In In re Arnold the Court of Appeals for the First Circuit differentiates Marathon type contract claims arising pre-petition from the ones arising post-petition. In Arnold the Court stated that if the claim arises after the filing of the petition it involves a matter directly related to the administration of the estate, thus, it is a core matter upon which a bankruptcy judge has the power to enter final orders. On the other hand, if the claim arose before the filing of the petition it is only a related case and a bankruptcy judge is limited to submit proposed findings of fact and conclusions of law to the district court.

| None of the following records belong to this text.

Lemma short_signal_passthrough_witness :
  exists d,
    __init__ 5000 = Ok d /\
    preprocess plain_kernels d [lit 1; lit 2; lit 3] "piezo"
    = Ok [lit 1; lit 2; lit 3] /\
    analyze_signal plain_kernels d [lit 1; lit 2; lit 3]
    = Ok (None, None, None, None).
Proof.
  eexists. split; [reflexivity|].
  apply (short_signal_passthrough plain_kernels _ [lit 1; lit 2; lit 3] "piezo").
  simpl. lia.
Defined.

(** ** Filtering *)

Lemma bind_Ok {A B : Type} (f : A -> result B) (a : A) : (Ok a ≫= f) = f a.
Proof. reflexivity. Qed.

Lemma bind_Raise {A B : Type} (f : A -> result B) (e : exn) :
  (Raise e ≫= f) = Raise e.
Proof. reflexivity. Qed.

Lemma bind_raises {A B : Type} (f : A -> result B) (r : result A) :
  raises r -> raises (r ≫= f).
Proof. intros [e ->]. now exists e. Qed.

Lemma filtfilt_short (K : Kernels) (b a x : list float) :
  (length x <= 3 * Nat.max (length a) (length b))%nat ->
  filtfilt K b a x = Raise ValueError.
Proof.
  intros H. unfold filtfilt.
  destruct (Nat.leb_spec (length x) (3 * Nat.max (length a) (length b)));
    [reflexivity|lia].
Qed.

Lemma filtfilt_long (K : Kernels) (b a x : list float) :
  (3 * Nat.max (length a) (length b) < length x)%nat ->
  exists y, filtfilt K b a x = Ok y /\ length y = length x.
Proof.
  intros H. unfold filtfilt.
  destruct (Nat.leb_spec (length x) (3 * Nat.max (length a) (length b)));
    [lia|].
  eexists. split; [reflexivity|]. now rewrite length_map, length_seq.
Qed.

Lemma butter_accepts (K : Kernels) (N : nat) (lo hi : float) :
  fle lo (lit 0) = false -> fle hi (lit 0) = false ->
  fge lo (lit 1) = false -> fge hi (lit 1) = false ->
  exists b a, butter K N [lo; hi] = Ok (b, a) /\
    length b = (2 * N + 1)%nat /\ length a = (2 * N + 1)%nat.
Proof.
  intros H1 H2 H3 H4. unfold butter, existsb. rewrite H1, H2, H3, H4. simpl orb.
  do 2 eexists. split; [reflexivity|].
  now rewrite !length_map, length_seq.
Qed.

Lemma butter_rejects (K : Kernels) (N : nat) (Wn : list float) :
  existsb (fun w => fle w (lit 0)) Wn || existsb (fun w => fge w (lit 1)) Wn
  = true ->
  butter K N Wn = Raise ValueError.
Proof. intros H. unfold butter. now rewrite H. Qed.

(** Both notch designs of [preprocess] succeed at 5000 Hz. *)
Lemma iirnotch_5000 (K : Kernels) (w0 : Z) :
  w0 = 50 \/ w0 = 100 ->
  exists b a, iirnotch K w0 30 5000 = Ok (b, a) /\
    length b = 3%nat /\ length a = 3%nat.
Proof.
  intros [-> | ->]; unfold iirnotch.
  - replace (float_of_int 50) with (Ok (lit 50)) by (vm_compute; reflexivity).
    replace (float_of_int 30) with (Ok (lit 30)) by (vm_compute; reflexivity).
    replace (float_of_int 5000) with (Ok (lit 5000)) by (vm_compute; reflexivity).
    rewrite !bind_Ok.
    destruct (float_truediv (fmul (lit 2) (lit 50)) (lit 5000)) as [w|] eqn:E;
      vm_compute in E; [|discriminate E]. injection E as <-.
    rewrite bind_Ok.
    match goal with
    | |- context [if ?c then _ else _] =>
        replace c with false by (vm_compute; reflexivity)
    end.
    do 2 eexists. split; [reflexivity|]. now rewrite !length_map, length_seq.
  - replace (float_of_int 100) with (Ok (lit 100)) by (vm_compute; reflexivity).
    replace (float_of_int 30) with (Ok (lit 30)) by (vm_compute; reflexivity).
    replace (float_of_int 5000) with (Ok (lit 5000)) by (vm_compute; reflexivity).
    rewrite !bind_Ok.
    destruct (float_truediv (fmul (lit 2) (lit 100)) (lit 5000)) as [w|] eqn:E;
      vm_compute in E; [|discriminate E]. injection E as <-.
    rewrite bind_Ok.
    match goal with
    | |- context [if ?c then _ else _] =>
        replace c with false by (vm_compute; reflexivity)
    end.
    do 2 eexists. split; [reflexivity|]. now rewrite !length_map, length_seq.
Qed.

(** From 10 samples on, [preprocess] first computes the cutoffs and designs the
    bandpass filter. *)
Lemma preprocess_from_cutoffs (K : Kernels) (self : KneeOADetector)
    (data : list float) (sensor_type : string) :
  (10 <= length data)%nat ->
  preprocess K self data sensor_type
  = (Wn ← bandpass_cutoffs self;
     '(b, a) ← butter K 4 Wn;
     filtered ← filtfilt K b a data;
     '(b_notch, a_notch) ← iirnotch K (notch_freq self) 30 (fs self);
     filtered ← filtfilt K b_notch a_notch filtered;
     if String.eqb sensor_type "piezo" then
       '(b_h, a_h) ← iirnotch K 100 30 (fs self);
       filtfilt K b_h a_h filtered
     else Ok filtered).
Proof.
  intros H. unfold preprocess, bandpass_cutoffs.
  destruct (Nat.ltb_spec (length data) 10) as [H'|_]; [lia|].
  destruct (float_of_int (fst (bandpass_range self))); [|reflexivity].
  rewrite !bind_Ok.
  destruct (int_truediv (fs self) 2); [|reflexivity]. rewrite !bind_Ok.
  destruct (float_truediv _ _); [|reflexivity]. rewrite !bind_Ok.
  destruct (float_of_int (snd (bandpass_range self))); [|reflexivity].
  rewrite !bind_Ok.
  destruct (float_truediv _ _); [|reflexivity]. reflexivity.
Qed.

Lemma cutoffs_5000 (d : KneeOADetector) :
  __init__ 5000 = Ok d ->
  exists lo hi, bandpass_cutoffs d = Ok [lo; hi] /\
    fle lo (lit 0) = false /\ fle hi (lit 0) = false /\
    fge lo (lit 1) = false /\ fge hi (lit 1) = false.
Proof.
  intros [= <-].
  destruct (bandpass_cutoffs _) as [Wn|] eqn:E; vm_compute in E;
    [|discriminate E].
  injection E as <-. do 2 eexists. split; [reflexivity|].
  repeat split; vm_compute; reflexivity.
Qed.

(** C4 fails on the code: at the default 5000 Hz a signal of 10 to 27
    samples passes the length test of [preprocess] and is then refused by the
    bandpass [filtfilt], whose padding is 3 * 9 = 27 samples. *)
Theorem preprocess_raises_below_28 (K : Kernels) (data : list float)
    (sensor_type : string) :
  exists d, __init__ 5000 = Ok d /\
    ((10 <= length data <= 27)%nat ->
     preprocess K d data sensor_type = Raise ValueError).
Proof.
  destruct (__init__ 5000) as [d|] eqn:Hd; [|discriminate].
  exists d. split; [reflexivity|]. intros [H10 H27].
  rewrite preprocess_from_cutoffs by exact H10.
  destruct (cutoffs_5000 d Hd) as (lo & hi & -> & H1 & H2 & H3 & H4).
  rewrite bind_Ok.
  destruct (butter_accepts K 4 lo hi H1 H2 H3 H4) as (b & a & -> & Hb & Ha).
  rewrite bind_Ok. cbn beta iota.
  rewrite filtfilt_short; [reflexivity|]. rewrite Ha, Hb. simpl. lia.
Qed.

Lemma preprocess_raises_below_28_witness :
  exists d, __init__ 5000 = Ok d /\
    preprocess plain_kernels d (zeros 10) "mic" = Raise ValueError.
Proof.
  destruct (preprocess_raises_below_28 plain_kernels (zeros 10) "mic")
    as (d & Hd & H).
  exists d. split; [exact Hd|]. apply H. simpl. lia.
Defined.

(** From 28 samples on, and at 5000 Hz, the three filters run and the output
    has the length of the input. *)
Lemma preprocess_length_from_28 (K : Kernels) (d : KneeOADetector)
    (data : list float) (sensor_type : string) :
  __init__ 5000 = Ok d ->
  (28 <= length data)%nat ->
  exists y, preprocess K d data sensor_type = Ok y /\ length y = length data.
Proof.
  intros Hd H. rewrite preprocess_from_cutoffs by lia.
  destruct (cutoffs_5000 d Hd) as (lo & hi & -> & H1 & H2 & H3 & H4).
  rewrite bind_Ok.
  destruct (butter_accepts K 4 lo hi H1 H2 H3 H4) as (b & a & -> & Hb & Ha).
  rewrite bind_Ok. cbn beta iota.
  destruct (filtfilt_long K b a data) as (y1 & -> & L1).
  { rewrite Ha, Hb. simpl. lia. }
  rewrite bind_Ok.
  injection Hd as <-. cbn [notch_freq fs].
  destruct (iirnotch_5000 K 50 (or_introl eq_refl)) as (bn & an & -> & Hbn & Han).
  rewrite bind_Ok. cbn beta iota.
  destruct (filtfilt_long K bn an y1) as (y2 & -> & L2).
  { rewrite Han, Hbn, L1. simpl. lia. }
  rewrite bind_Ok.
  destruct (String.eqb sensor_type "piezo").
  - destruct (iirnotch_5000 K 100 (or_intror eq_refl)) as (bh & ah & -> & Hbh & Hah).
    rewrite bind_Ok. cbn beta iota.
    destruct (filtfilt_long K bh ah y2) as (y3 & -> & L3).
    { rewrite Hah, Hbh, L2, L1. simpl. lia. }
    exists y3. split; [reflexivity|]. congruence.
  - exists y2. split; [reflexivity|]. congruence.
Qed.

(** ** Configuration errors *)

Lemma preprocess_rejected (K : Kernels) (self : KneeOADetector)
    (data : list float) (sensor_type : string) :
  (10 <= length data)%nat ->
  cutoffs_rejected self = true ->
  raises (preprocess K self data sensor_type).
Proof.
  intros H Hr. rewrite preprocess_from_cutoffs by exact H.
  unfold cutoffs_rejected in Hr.
  destruct (bandpass_cutoffs self) as [Wn|e].
  - rewrite bind_Ok, (butter_rejects K 4 Wn Hr). now exists ValueError.
  - now exists e.
Qed.

Lemma cutoffs_rejected_upto_1200 :
  forallb (fun r => match __init__ (Z.of_nat r) with
                    | Ok d => cutoffs_rejected d
                    | Raise _ => false
                    end) (seq 0 1201) = true.
Proof. vm_compute. reflexivity. Qed.

Lemma cutoffs_rejected_negative (rate : Z) (d : KneeOADetector) :
  __init__ rate = Ok d -> rate < 0 -> cutoffs_rejected d = true.
Proof.
  intros [= <-] Hneg. unfold cutoffs_rejected, bandpass_cutoffs.
  cbn [fs bandpass_range fst snd].
  replace (float_of_int 50) with (Ok (lit 50)) by (vm_compute; reflexivity).
  replace (float_of_int 600) with (Ok (lit 600)) by (vm_compute; reflexivity).
  rewrite bind_Ok.
  destruct (int_truediv_neg rate Hneg) as [-> | (h & -> & Hs & Hf)];
    [reflexivity|].
  rewrite bind_Ok. unfold float_truediv.
  destruct h as [s|s| |s m e]; simpl in Hs, Hf; try discriminate Hf;
    subst; simpl is_zero; cbn iota; [reflexivity|].
  rewrite !bind_Ok.
  change (lit 50) with (S754_finite false 7036874417766400 (-47)).
  cbn [is_zero]. rewrite bind_Ok. cbn [existsb].
  rewrite (signed_neg_le_zero _ (fdiv_pos_neg _ _ m e)). reflexivity.
Qed.

Lemma cutoffs_rejected_le_1200 (rate : Z) (d : KneeOADetector) :
  __init__ rate = Ok d -> rate <= 1200 -> cutoffs_rejected d = true.
Proof.
  intros Hd Hle. destruct (Z.ltb_spec rate 0) as [Hneg|Hpos].
  - exact (cutoffs_rejected_negative rate d Hd Hneg).
  - pose proof cutoffs_rejected_upto_1200 as H.
    rewrite forallb_forall in H.
    specialize (H (Z.to_nat rate)).
    rewrite Z2Nat.id, Hd in H by exact Hpos.
    apply H, in_seq. lia.
Qed.

Lemma preprocess_from_build (K : Kernels) (self : KneeOADetector)
    (data : list float) (sensor_type : string) (e : exn) :
  (10 <= length data)%nat ->
  build_bandpass K self = Raise e ->
  preprocess K self data sensor_type = Raise e.
Proof.
  intros H Hb. rewrite preprocess_from_cutoffs by exact H.
  unfold build_bandpass in Hb.
  destruct (bandpass_cutoffs self) as [Wn|e'].
  - rewrite bind_Ok in Hb. rewrite bind_Ok, Hb. reflexivity.
  - rewrite bind_Raise in Hb. rewrite bind_Raise. now injection Hb as ->.
Qed.

Lemma build_bandpass_rejected (K : Kernels) (self : KneeOADetector) :
  cutoffs_rejected self = true -> raises (build_bandpass K self).
Proof.
  unfold cutoffs_rejected, build_bandpass. intros Hr.
  destruct (bandpass_cutoffs self) as [Wn|e].
  - rewrite bind_Ok, (butter_rejects K 4 Wn Hr). now exists ValueError.
  - now exists e.
Qed.

(** C8: for every sampling frequency of at most 1200 Hz, zero and negative
    ones included, the constructor returns the detector and building the
    bandpass filter reports an error: no coefficients are produced, and
    [preprocess] hands that same error on for every signal of at least 10
    samples, without filtering any sample. *)
Theorem configuration_error_in_preprocess (rate : Z) :
  rate <= 1200 ->
  exists d, __init__ rate = Ok d /\ fs d = rate /\
    forall K : Kernels, exists e,
      build_bandpass K d = Raise e /\
      forall (data : list float) (sensor_type : string),
        (10 <= length data)%nat ->
        preprocess K d data sensor_type = Raise e.
Proof.
  intros Hle.
  destruct (__init__ rate) as [d|] eqn:Hd; [|discriminate].
  exists d. split; [reflexivity|]. split; [now injection Hd as <-|].
  intros K.
  destruct (build_bandpass_rejected K d (cutoffs_rejected_le_1200 rate d Hd Hle))
    as [e He].
  exists e. split; [exact He|].
  intros data sensor_type H. now apply preprocess_from_build.
Qed.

Plaintiff contends that an account receivable claim is a core proceeding because it involves the administration of the estate and the turning over of property of the estate. 28 U.S.C.A. § 157(b)(2)(E). Actions initiated in the bankruptcy court to collect pre-petition account receivables are clearly non-core matters and should not be considered as matters affecting the administration of the estate or actions for the turnover of property of the estate in order to categorize them as core. 1 Lawrence P. King et al, Collier on Bankruptcy 113.01 [2][b][iv] at 3-51 (15th ed. 1991). By definition, these actions are non-core related proceedings because they existed prior to the *610filing of the bankruptcy petition, to hold otherwise would be to ignore the Marathon decision. Id. at 113.01[2][b][iii], p. 3-44.
This action involves a non-core matter because it was initiated in the bankruptcy court only because it was inherited by the estate when the bankruptcy petition was filed. Furthermore, this is a state law contract claim which arose before the filing of the petition, specifically classified by the Court in In re Arnold as a non-core matter.

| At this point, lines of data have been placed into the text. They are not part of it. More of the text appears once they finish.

(* ================================================================== *)
(** * faucetAction.handler (actions/faucet.ts) *)
(* ================================================================== *)

Module FaucetHandler.

(** The parsed model output (lines 1095-1127): the JSON of the output,
    taken out of a markdown fence when there is one; an object is used as
    it is. *)
Definition parseContent (env : Env) (mlOutput : Js.Val) : Result Js.Val :=
  match mlOutput with
  | Js.Str s =>
      jsonParse env
        match regexMatch env Js.JsonFenceRegex s with
        | Some f => if Js.truthy (Js.group f 1) then Js.group f 1 else s
        | None => s
        end
  | v => Ok v
  end.

(** The parameters of the request (lines 1134-1139): the token of the
    content when it is a string and BNB otherwise; the recipient of the
    content when it is a string that is not empty, and the address of the
    wallet otherwise. *)
Definition faucetParams (env : Env) (token toAddress : Js.Val)
  : Faucet.FaucetParams :=
  {| Faucet.token := match token with
                     | Js.Str s => s
                     | _ => "BNB"
                     end;
     Faucet.toAddress := match toAddress with
                         | Js.Str s => if Js.truthy s then s else address env
                         | _ => address env
                         end |}.

(** The message of the failure response (lines 1170-1185), [e] being the
    message of [error instanceof Error ? error : new Error(String(error))]. *)
Definition failureMessage (e : string) : string :=
  if Js.includes e "Invalid address"
  then "Failed to validate address. Please provide a valid BSC address."
  else if Js.includes e "Unsupported token" then e
  else if Js.includes e "WebSocket"
  then "Connection to the faucet service failed. The service may be down or experiencing issues. Please try again later."
  else if Js.includes e "timeout"
  then "The faucet request timed out. Please try again later."
  else e.

(** The parameters object of the handler once [action.faucet] has run on
    it.  The validation writes into the object it is given: the default
    token (line 993) before it throws, the recipient (lines 1004, 1016,
    1021) afterwards; [faucet] fills in what is still empty (lines
    879-887).  The handler reads the object again in its failure response
    (lines 1188-1189). *)
Definition written (env : Env) (params : Faucet.FaucetParams)
    (validated : Result Faucet.FaucetParams) : Faucet.FaucetParams :=
  match validated with
  | Ok normalized =>
      {| Faucet.token := Js.or_else (Faucet.token normalized) "BNB";
         Faucet.toAddress := Js.or_else (Faucet.toAddress normalized) (address env) |}
  | Throw _ =>
      {| Faucet.token := Js.or_else (Faucet.token params) "BNB";
         Faucet.toAddress := Faucet.toAddress params |}
  end.

(** The guarded part of the handler (lines 1143-1192): the request to the
    faucet, on whose socket [events] are delivered, the success response,
    and the failure response for whatever the request throws, which names
    the token and the recipient that are in the parameters object by then.
    The validation is the first thing [faucet] does, from the history the
    handler has reached, so its outcome is known from there.  The result is
    [None] when the request never settles. *)
Definition execute (params : Faucet.FaucetParams) (events : list Faucet.WsEvent)
    (hasCallback : bool) : M (option bool) :=
  fun env h =>
  let faucetParams :=
    written env params (fst (Faucet.validateAndNormalizeParams params env h)) in
  try_catch
    (settled <- Faucet.faucet params events ;;
     match fst settled with
     | Faucet.Returned faucetResponse =>
         let blockExplorerUrl :=
           EXPLORERS_BSC_TESTNET ^^ "/tx/" ^^ Faucet.txHash faucetResponse in
         emit hasCallback
           ("Successfully requested " ^^ Faucet.resp_token faucetResponse
            ^^ " tokens from the BSC Testnet faucet." ^^ Js.nl
            ^^ "Transaction hash: " ^^ Faucet.txHash faucetResponse ^^ Js.nl
            ^^ "Tokens will be sent to: " ^^ Faucet.recipient faucetResponse
            ^^ Js.nl ^^ "Check on block explorer: " ^^ blockExplorerUrl)
           (Js.Obj [("success", Js.Bool true);
                    ("token", Js.Str (Faucet.resp_token faucetResponse));
                    ("recipient", Js.Str (Faucet.recipient faucetResponse));
                    ("txHash", Js.Str (Faucet.txHash faucetResponse));
                    ("chain", Js.Str "bscTestnet");
                    ("blockExplorerUrl", Js.Str blockExplorerUrl)]) ;;;
         ret (Some true)
     | Faucet.Thrown message => throw message
     | Faucet.Hanging => ret None
     end)
    (fun error =>
       let errorMessage := failureMessage (message_of error) in
       emit hasCallback ("Failed to get test tokens: " ^^ errorMessage)
         (Js.Obj [("success", Js.Bool false);
                  ("error", Js.Str errorMessage);
                  ("requestedToken", Js.Str (Faucet.token faucetParams));
                  ("requestedAddress", Js.Str (Faucet.toAddress faucetParams))]) ;;;
       ret (Some false))
    env h.

(** [faucetAction.handler] (lines 1048-1192) *)
Definition handler (events : list Faucet.WsEvent) (hasState hasCallback : bool)
  : M (option bool) :=
  env <- ask ;;
  currentState hasState ;;;
  walletOk <-
    (if hasState then
       try_catch (call_unit WalletInfo ;;; ret true)
         (fun error =>
            let errorMessage := message_of error in
            emit hasCallback ("Unable to access wallet: " ^^ errorMessage)
              (Js.Obj [("error", Js.Str errorMessage)]) ;;;
            ret false)
     else ret true) ;;
  if negb walletOk then ret (Some false)
  else
    mlOutput <- call_val (UseModel "faucetTemplate") ;;
    match parseContent env mlOutput with
    | Throw _ =>
        emit hasCallback
          "Failed to process faucet request parameters. Please try again with a clearer request."
          (Js.Obj [("error", Js.Str "Invalid model output format")]) ;;;
        ret (Some false)
    | Ok content =>
        call_unit InitWalletProvider ;;;
        token <- prop content "token" ;;
        toAddress <- prop content "toAddress" ;;
        execute (faucetParams env token toAddress) events hasCallback
    end.

End FaucetHandler.

(* ================================================================== *)
(** * Proof machinery *)
(* ================================================================== *)

(** Unfold the monad, keep the pure helpers folded. *)
Ltac fx_norm H :=
  cbv beta iota zeta delta
    [bind try_catch ret throw ask lift emit perform resp_of
     call_unit call_int call_str call_status call_len call_val call_process
     parseEther] in H;
  cbn [fst snd negb andb orb
       Transfer.chain Transfer.token Transfer.amount Transfer.toAddress
       Transfer.data Transfer.resp_chain Transfer.txHash Transfer.recipient
       Transfer.resp_amount Transfer.resp_token
       Swap.chain Swap.fromToken Swap.toToken Swap.amount Swap.slippage
       Swap.resp_chain Swap.txHash Swap.resp_fromToken Swap.resp_toToken
       Swap.resp_amount
       Bridge.fromChain Bridge.toChain Bridge.fromToken Bridge.toToken
       Bridge.amount Bridge.toAddress Bridge.resp_fromChain Bridge.resp_toChain
       Bridge.resp_fromToken Bridge.resp_toToken Bridge.resp_amount
       Bridge.txHash Bridge.recipient
       Stake.totalClaimed Stake.claimedCount Stake.lastTxHash] in H.

(** Case analysis on a scrutinee of the run under [H] that depends on no
    other undecided scrutinee: the answer of the next call, or the next
    test. *)
Ltac fx_step H :=
  match type of H with
  | context [match ?X with _ => _ end] =>
      lazymatch X with
      | context [match _ with _ => _ end] => fail
      | _ => destruct X eqn:?
      end
  end.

It is important to note that an account receivable action such as this one cannot be considered a turnover of property of the estate action as long as there is some doubt as to the defendant’s liability. Acolyte Elec. Corp. v. New York, 69 B.R. 155 (Bankr.E.D.N.Y.1986). The Court in Acolyte citing In re Satelco, Inc., 58 B.R. 781 (Bankr.N.D.Tex.1986) held that “actions to collect accounts receivable based upon state law contract principles do not fall within the scope of turnover actions as contemplated by § 542 and § 157(b)(2)(E), absent a final judgment from a court of competent ’ jurisdiction, a stipulation, or some other binding determination of liability.” Turnover proceedings are core matters when their purpose is to collect a debt rather than create it, recognize it or liquidate it. Id. at 172.
However, despite the fact that the matter before us is non-core the bankruptcy court has jurisdiction to enter its proposed findings of fact and conclusions of law. “Whether a proceeding is core or non-core affects the power of the bankruptcy judge to issue a final order or judgment, but not the ability to hear a proceeding”. In re Reed, 94 B.R. 48 (E.D.Pa.1988). Therefore, the matter cannot be dismissed on the grounds presented by defendants.
Abstention
Finally, defendant argues that since the law to be applied in this case is state law and not bankruptcy, the Superior Court of Puerto Rico would be a more appropriate forum to hear the case. This Court considers this request as a motion for abstention pursuant to 28 U.S.C.A. § 1334(c).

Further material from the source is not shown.